Она постаралась слиться со шкафом, с которого забирала расходники, и напрягла слух.
— Легко пустить пыль в глаза противнику. Дезориентировать, прежде чем он сам подставит тебе глотку.
Что ж, это объясняло многое: и стиль игры, и то, как он живёт.
Собственная одержимость изматывает Алину, изламывает пополам, острыми гранями наружу. Каждое утро она всё с большим трудом прячет волосы под парик, рисует на глазах маленькие стрелки, не замечая проступившей серости собственного недосыпа, и старается слиться с окружающей обстановкой. Незаметная, безликая. Наверное, Жене её даже жалко: серую мышку, подрабатывающую в баре, которая заглядывается на красивого, богатого и умного владельца, мечту большинства девчонок. Все они у него под идеально отполированным ботинком. Даже та же Назяленская, которая смотрит на неё, как на кусок жвачки, прилипший к её туфле.
Взгляд Александра всегда проходит мимо. Наверное, он даже её лица не запомнил. Хотя однажды он спросил её фамилию, и все внутренности Алины скрутились узлом, пока она судорожно пыталась подобрать вариант, который не выдаст её с потрохами.
— Оретцева, — проблеяла она и смогла задышать, когда Александр, кивнув, удалился к себе.
Наверное, она сама до конца не осознаёт, по какой острой грани ходит каждый чёртов день.
— Мечтаю оказаться дома, принять ванну и выпить огромный бокал вина, — Женя привычно щебечет о делах, копаясь в сумке, но не говорит ничего дельного: профессиональная выдержка, позволяющая говорить обо всём и ни о чём, чтобы не выдать ничего важного. Например о какой-нибудь прибывшей поездом партии оружия. Или зачистке улиц от бродяг. Или ещё о чём-то. На этом поприще Алина едва может узнать хоть что-то, не засветившись.
— Надо не забыть заехать к Александру и забрать проклятую папку, а то Иван так и норовит откусить мне голову, — добавляет Женя задумчиво. Связка ключей звякает о поверхность стойки, пока она ищет не пойми что.
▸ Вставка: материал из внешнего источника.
(** A message that is longer than the reader accepts ends the connection: it
    and everything sent behind it is lost, on every connection, so a peer
    that needs a log suffix of more than 16 MiB never gets it. *)
Theorem large_message_ends_connection ms m buf ms' :
  Forall deliverable ms → serialize_message m = Some buf →
  (MAX_MESSAGE_SIZE < Z.of_nat (length buf) ≤ u32_max)%Z →
  reader_task (writer_task (ms ++ m :: ms')) = Ok (ms, TooLarge (Z.of_nat (length buf))).
Proof using Type.
  intros Hms Es Hb. unfold reader_task.
  assert (writer_task (ms ++ m :: ms') = writer_task ms ++ write_message m ++ writer_task ms') as ->.
  { unfold writer_task. by rewrite fmap_app, join_app. }
  assert (length ms ≤ length (writer_task ms)) as Hlen.
  { clear -Hms. induction Hms as [|m' ms' (b & Eb & _) _ IH]; [done|].
    change (writer_task (m' :: ms')) with (write_message m' ++ writer_task ms').
    rewrite length_app, (length_write_message m' b) by done. cbn [length]. lia. }
  destruct (reader_loop_all ms (write_message m ++ writer_task ms')
    (S (length (writer_task ms ++ write_message m ++ writer_task ms'))) [] Hms) as (fuel' & ->).
  { rewrite length_app. lia. }
  cbn [reader_loop]. by rewrite (reader_turn_large m buf) by done.
Qed.

End arrival.

(** ** The table *)

(** Every connection has its own number, and serves one peer. *)
Record table_ok (n : Network) : Prop := {
  to_connection p c : active_senders n !! p = Some c → c < next_connection n;
  to_channel c : is_Some (channels n !! c) → c < next_connection n;
  to_one_peer p q c : active_senders n !! p = Some c → active_senders n !! q = Some c → p = q;
}.

(** Operations that keep the table in order and the connections of the peers. *)
Definition tidy {A} (m : M Network A) : Prop := ∀ n, table_ok n →
  ∃ a n', m n = (Ok a, n') ∧ table_ok n'.

Lemma tidy_ret {A} (a : A) : tidy (mret a).
Proof. intros n Hn. by exists a, n. Qed.

Lemma tidy_bind {A B} (m : M Network A) (k : A → M Network B) :
  tidy m → (∀ a, tidy (k a)) → tidy (m ≫= k).
Proof.
  intros Hm Hk n Hn. destruct (Hm n Hn) as (a & n1 & E & Hn1).
  destruct (Hk a n1 Hn1) as (b & n2 & E2 & Hn2). exists b, n2.
  split; [by erewrite bind_Ok by exact E|done].
Qed.

Lemma tidy_get {A} (k : Network → M Network A) : (∀ n, tidy (k n)) → tidy (get ≫= k).
Proof. intros Hk n. apply (Hk n n). Qed.

Lemma tidy_modify f : (∀ n, table_ok n → table_ok (f n)) → tidy (modify f).
Proof. intros Hf n Hn. exists (), (f n). split; [done|by apply Hf]. Qed.

Lemma tidy_for_each {A} (l : list A) f : (∀ x, tidy (f x)) → tidy (for_each l f).
Proof.
  intros Hf. induction l as [|x l IH]; [apply tidy_ret|]. cbn [for_each]. by apply tidy_bind.
Qed.

Lemma spawn_tidy p : tidy (spawn_connection_tasks p).
Proof.
  intros n []. unfold spawn_connection_tasks. rewrite bind_eq. cbn.
  eexists (), _. split; [reflexivity|]. split; cbn.
  - intros q c [[<- <-]|[_ Hq]]%lookup_insert_Some; [lia|]. apply to_connection0 in Hq. lia.
  - intros c. rewrite lookup_insert_is_Some. intros [->|[_ Hc]]; [lia|].
    apply to_channel0 in Hc. lia.
  - intros q q' c Hq Hq'. apply lookup_insert_Some in Hq, Hq'.
    destruct Hq as [[<- <-]|[Hn Hq]], Hq' as [[<- E]|[Hn' Hq']]; try done.
    + apply to_connection0 in Hq'. lia.
    + subst. apply to_connection0 in Hq. lia.
    + by eapply to_one_peer0.
Qed.

Lemma outgoing_tidy p greeted : tidy (handle_outgoing_connection p greeted).
Proof.
  unfold handle_outgoing_connection. destruct (negb greeted); [apply tidy_ret|].
  apply tidy_get. intros n. case_decide; [apply tidy_ret|apply spawn_tidy].
Qed.

Lemma reconnect_tidy dial : tidy (reconnect dial).
Proof.
  apply tidy_get. intros n. apply tidy_for_each. intros [p a]. apply tidy_get. intros n1.
  case_decide; [apply tidy_ret|]. case_decide; [apply tidy_ret|].
  destruct (dial p a); [apply tidy_ret|apply outgoing_tidy].
Qed.

(** What may happen to the table, from any task. *)
Inductive NetworkEvent : Type :=
  | Send (to : NodeId) (message : Message)
  | Accept (handshake : bytes)
  | WriterEnd (c : nat)
  | ReaderEnds (peer_id : NodeId)
  | Reconnect (dial : NodeId → str → Dial)
  | Change (dial : NodeId → str → Dial) (change : PeerChange).

Definition network_event (e : NetworkEvent) : M Network () :=
  match e with
  | Send to message => transport_send to message
  | Accept handshake => handle_incoming_connection handshake
  | WriterEnd c => writer_end c
  | ReaderEnds peer_id => reader_end peer_id
  | Reconnect dial => reconnect dial
  | Change dial change => handle_peer_change dial change
  end.

Lemma network_event_tidy e : tidy (network_event e).
Proof.
  destruct e as [to m|hs|c|p|dial|dial [p a|p]]; cbn [network_event].
  - apply tidy_get. intros n. destruct (active_senders n !! to) as [c|]; [|apply tidy_ret].
    apply tidy_modify. intros n1 []. split; try done. cbn. intros c'.
    rewrite lookup_alter_is_Some. apply to_channel0.
  - unfold handle_incoming_connection. destruct (read_handshake hs) as [[p s]|];
      [apply spawn_tidy|apply tidy_ret].
  - apply tidy_modify. intros n []. split; try done. cbn. intros c' Hc.
    apply lookup_delete_is_Some in Hc as [_ Hc]. by apply to_channel0.
  - apply tidy_modify. intros n []. split; cbn; try done.
    + intros q c [_ Hq]%lookup_delete_Some. by eapply to_connection0.
    + intros q q' c [_ Hq]%lookup_delete_Some [_ Hq']%lookup_delete_Some. by eapply to_one_peer0.
  - apply reconnect_tidy.
  - apply tidy_bind; [by apply tidy_modify; intros n []|]. intros _. apply tidy_get. intros n.
    case_decide; [|apply tidy_ret]. destruct (dial p a); [apply tidy_ret|apply outgoing_tidy].
  - apply tidy_bind; [by apply tidy_modify; intros n []|]. intros _.
    apply tidy_modify. intros n []. split; cbn; try done.
    + intros q c [_ Hq]%lookup_delete_Some. by eapply to_connection0.
    + intros q q' c [_ Hq]%lookup_delete_Some [_ Hq']%lookup_delete_Some. by eapply to_one_peer0.
Qed.

(** Whatever the tasks of the network do in whatever order, nothing fails, and
    a message for one peer is never put on the connection of another. *)
Theorem connections_stay_apart id peers es :
  ∃ n, for_each es network_event (network_new id peers) = (Ok (), n) ∧
    ∀ p q c, active_senders n !! p = Some c → active_senders n !! q = Some c → p = q.
Proof.
  destruct (tidy_for_each es network_event network_event_tidy (network_new id peers))
    as ([] & n & E & Hn).
  - split; cbn; intros *; rewrite ?lookup_empty; done.
  - exists n. split; [done|]. apply Hn.
Qed.

(** A registered peer that this node has to dial, since its own id is larger. *)
Definition to_dial (n : Network) (p : NodeId) : Prop :=
  is_Some (registry n !! p) ∧ (node_id p < node_id (local_id n))%Z.

Lemma spawn_sender p n :
  ∃ n', spawn_connection_tasks p n = (Ok (), n') ∧ is_Some (active_senders n' !! p) ∧
    local_id n' = local_id n ∧
    ∀ q, q ≠ p → active_senders n' !! q = active_senders n !! q.
Proof.
  unfold spawn_connection_tasks. rewrite bind_eq. cbn. eexists. split; [reflexivity|]. cbn.
  rewrite lookup_insert_eq. split_and!; [by eexists|done|]. intros q Hq.
  by rewrite lookup_insert_ne.
Qed.

Lemma reconnect_peer_ok dial p a n :
  ((node_id p < node_id (local_id n))%Z → dial p a = Connected true) →
  ∃ n', reconnect_peer dial (p, a) n = (Ok (), n') ∧ local_id n' = local_id n ∧
    ((node_id p < node_id (local_id n))%Z → is_Some (active_senders n' !! p)) ∧
    ∀ q c, active_senders n !! q = Some c → active_senders n' !! q = Some c.
Proof.
  intros Hd. unfold reconnect_peer. rewrite bind_eq. cbn [get]. case_decide as Hlt.
  { exists n. split_and!; [done..|lia|done]. }
  case_decide as Hs; [by exists n|]. rewrite Hd by lia.
  unfold handle_outgoing_connection. cbn [negb]. rewrite bind_eq. cbn [get].
  rewrite decide_False by done.
  destruct (spawn_sender p n) as (n' & E & Hp & Hl & Ho). exists n'. split_and!; [done..|].
  intros q c Hq. rewrite Ho; [done|]. intros ->. by destruct Hs.
Qed.

(** A round of the reconnection loop connects to every registered peer with a
    smaller id that answers, and keeps the connections that there are. *)
Theorem reconnect_connects dial n :
  (∀ p a, registry n !! p = Some a → (node_id p < node_id (local_id n))%Z →
     dial p a = Connected true) →
  ∃ n', reconnect dial n = (Ok (), n') ∧
    (∀ p, to_dial n p → is_Some (active_senders n' !! p)) ∧
    (∀ q c, active_senders n !! q = Some c → active_senders n' !! q = Some c).
Proof.
  intros Hd. unfold reconnect. rewrite bind_eq. cbn [get].
  assert (∀ l n0, local_id n0 = local_id n →
    (∀ p a, (p, a) ∈ l → registry n !! p = Some a) →
    ∃ n', for_each l (reconnect_peer dial) n0 = (Ok (), n') ∧
      (∀ p a, (p, a) ∈ l → (node_id p < node_id (local_id n))%Z →
         is_Some (active_senders n' !! p)) ∧
      ∀ q c, active_senders n0 !! q = Some c → active_senders n' !! q = Some c) as Hl.
  { induction l as [|[p a] l IH]; intros n0 Hid Hl.
    - exists n0. split_and!; [done|by intros p a ?%elem_of_nil|done].
    - destruct (reconnect_peer_ok dial p a n0) as (n1 & E1 & Hid1 & Hp & Hk).
      { rewrite Hid. apply Hd, Hl. by left. }
      destruct (IH n1) as (n' & E & Hc & Hk'); [congruence|intros q b Hq; apply Hl; by right|].
      exists n'. cbn [for_each]. erewrite bind_Ok by exact E1. split_and!; [done| |auto].
      intros q b [[= -> ->]|Hq]%elem_of_cons Hlt; [|by eapply Hc].
      rewrite Hid in Hp. destruct (Hp Hlt) as [c Hq]. exists c. by apply Hk'. }
  destruct (Hl (map_to_list (registry n)) n) as (n' & E & Hc & Hk); [done| |].
  { by intros p a ?%elem_of_map_to_list. }
  exists n'. split_and!; [done| |done]. intros p [[a Ha] Hlt]. eapply Hc; [|done].
  by apply elem_of_map_to_list.
Qed.

(** A connection can be open and unused: a peer with a larger id has dialed
    again, and only then the reader of its first connection ends. It removes
    the sender of the second one; messages to the peer are dropped, and no
    round of the reconnection loop repairs that, since the peer has to dial. *)
Theorem stale_reader_mutes_peer dial :
  let peer := MkNodeId 2 in
  ∃ n, for_each [Accept (write_handshake peer); Accept (write_handshake peer);
                 ReaderEnds peer; Send peer MTimeout; Reconnect dial] network_event
         (network_new (MkNodeId 1) {[ peer := [] ]}) = (Ok (), n) ∧
    channels n !! 1 = Some [] ∧ active_senders n !! peer = None.
Proof. eexists. split; [vm_compute; reflexivity|by vm_compute]. Qed.

(** ** Examples *)
Module Example.

(** A stand-in for [bincode] on two messages. *)
#[local] Instance tiny : MessageBincode := {|
  serialize_message m :=
    match m with
    | MTimeout => Some [z_u8 7]
    | MStatusQuery _ => Some (replicate (Z.to_nat 16777217) (z_u8 0))
    | _ => None
    end;
  deserialize_message b := if decide (b = [z_u8 7]) then Some MTimeout else None;
|}.

Lemma timeouts_deliverable : Forall deliverable [MTimeout; MTimeout].
Proof. repeat constructor; exists [z_u8 7]; split_and!; done. Qed.
(* ===== verification/Service.v ===== *)
(** [src/runtime/service.rs] and [src/runtime/grpc_service.rs]: the two services
    in front of the runtime, one for lines of JSON, one for gRPC. *)

From S2P Require Import Prelude Bytes Float LogRecord RaftTypes Runtime.

(** What sending a request to the runtime and waiting for the answer gives. An
    answer may be outstanding for ever: a leader that has no majority neither
    answers a write nor drops it. *)
Inductive Answer : Type :=
  | Unavailable
  | Outstanding
  | Dropped
  | Answered (response : ServiceResponse).

(** * [service.rs] *)

Inductive WireValue : Type :=
  | WInt (v : Z)
  | WFloat (v : f64)
  | WString (v : str).

Inductive WireRequest : Type :=
  | WSet (key : str) (value : WireValue)
  | WGet (key : str)
  | WDelete (key : str)
  | WStatus
  | WAddNode (id : Z) (addr : str)
  | WRemoveNode (id : Z).

Record WireResponse : Type := MkWireResponse {
  w_success : bool;
  w_value : option WireValue;
  w_message : str;
  w_leader_id : option Z;
  w_term : Z;
}.

Definition value_of_wire (v : WireValue) : Value :=
  match v with WInt v => Int v | WFloat v => Float v | WString v => String v end.

Definition wire_of_value (v : Value) : WireValue :=
  match v with Int v => WInt v | Float v => WFloat v | String v => WString v end.

(** [serde_json] on these types: a request or the error as text, and a response
    as bytes. *)
Class Json : Type := {
  parse_request : str → WireRequest + str;
  print_response : WireResponse → res bytes;
}.

(** ** The registry of [ClusterManager]

    The handlers change it in tasks of their own, which run at any time. *)
Inductive RegistryTask : Type :=
  | RegisterNode (id : Z) (addr : str)
  | UnregisterNode (id : Z).

Record ApiState : Type := MkApiState {
  cluster_nodes : gmap Z str;
  spawned : list RegistryTask;
}.

#[export] Instance eta_ApiState : Eta ApiState := λ s, MkApiState (cluster_nodes s) (spawned s).
#[export] Instance upd_cluster_nodes : Upd cluster_nodes. Proof. derive_upd. Defined.
#[export] Instance upd_spawned : Upd spawned. Proof. derive_upd. Defined.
Алина замирает на секунду, прежде чем берётся за тряпку, начиная вытирать с другого конца. Руки почти не дрожат.
Ключи.
От его дома.
Будет ли возможность лучше?
Будет ли вообще такая возможность?
Она задерживает дыхание. И весь мир замирает, застывает, как при ударившем морозе, вместе с ней.
Кто-то несказанно благоволит ей, потому что Женя отвлекается на звонок, отворачивается к окну и выглядывает что-то? кого-то? И так легко под видом уборки стянуть ключи со стойки вместе с остальными мелочами. Замороченная каким-то внезапным поручением или происшествием, Женя сгребает свои вещи в сумку и убегает, даже не попрощавшись. Стучат каблуки по плитке, звенит колокольчик, хлопает дверь.
Она даже не замечает.
Металл согревается в сжимаемых пальцах. Алина считает до десяти, прежде чем решается взглянуть. Ключи чудом не звякают в таки мелко дрожащих руках.
Скоро. Восемь лет прошло.
И скоро, наконец, настало.
***
Сырость на кладбище промозглая, лезущая обледенелыми руками под пальто и свитер, ощупывающая живот и выступающие на выдохе рёбра. У Алины зуб на зуб не попадает, но то нервное, застарелое чувство, живущее в ней целую, казалось бы, жизнь; обнулившее детство и всё то, что было за чертой «до».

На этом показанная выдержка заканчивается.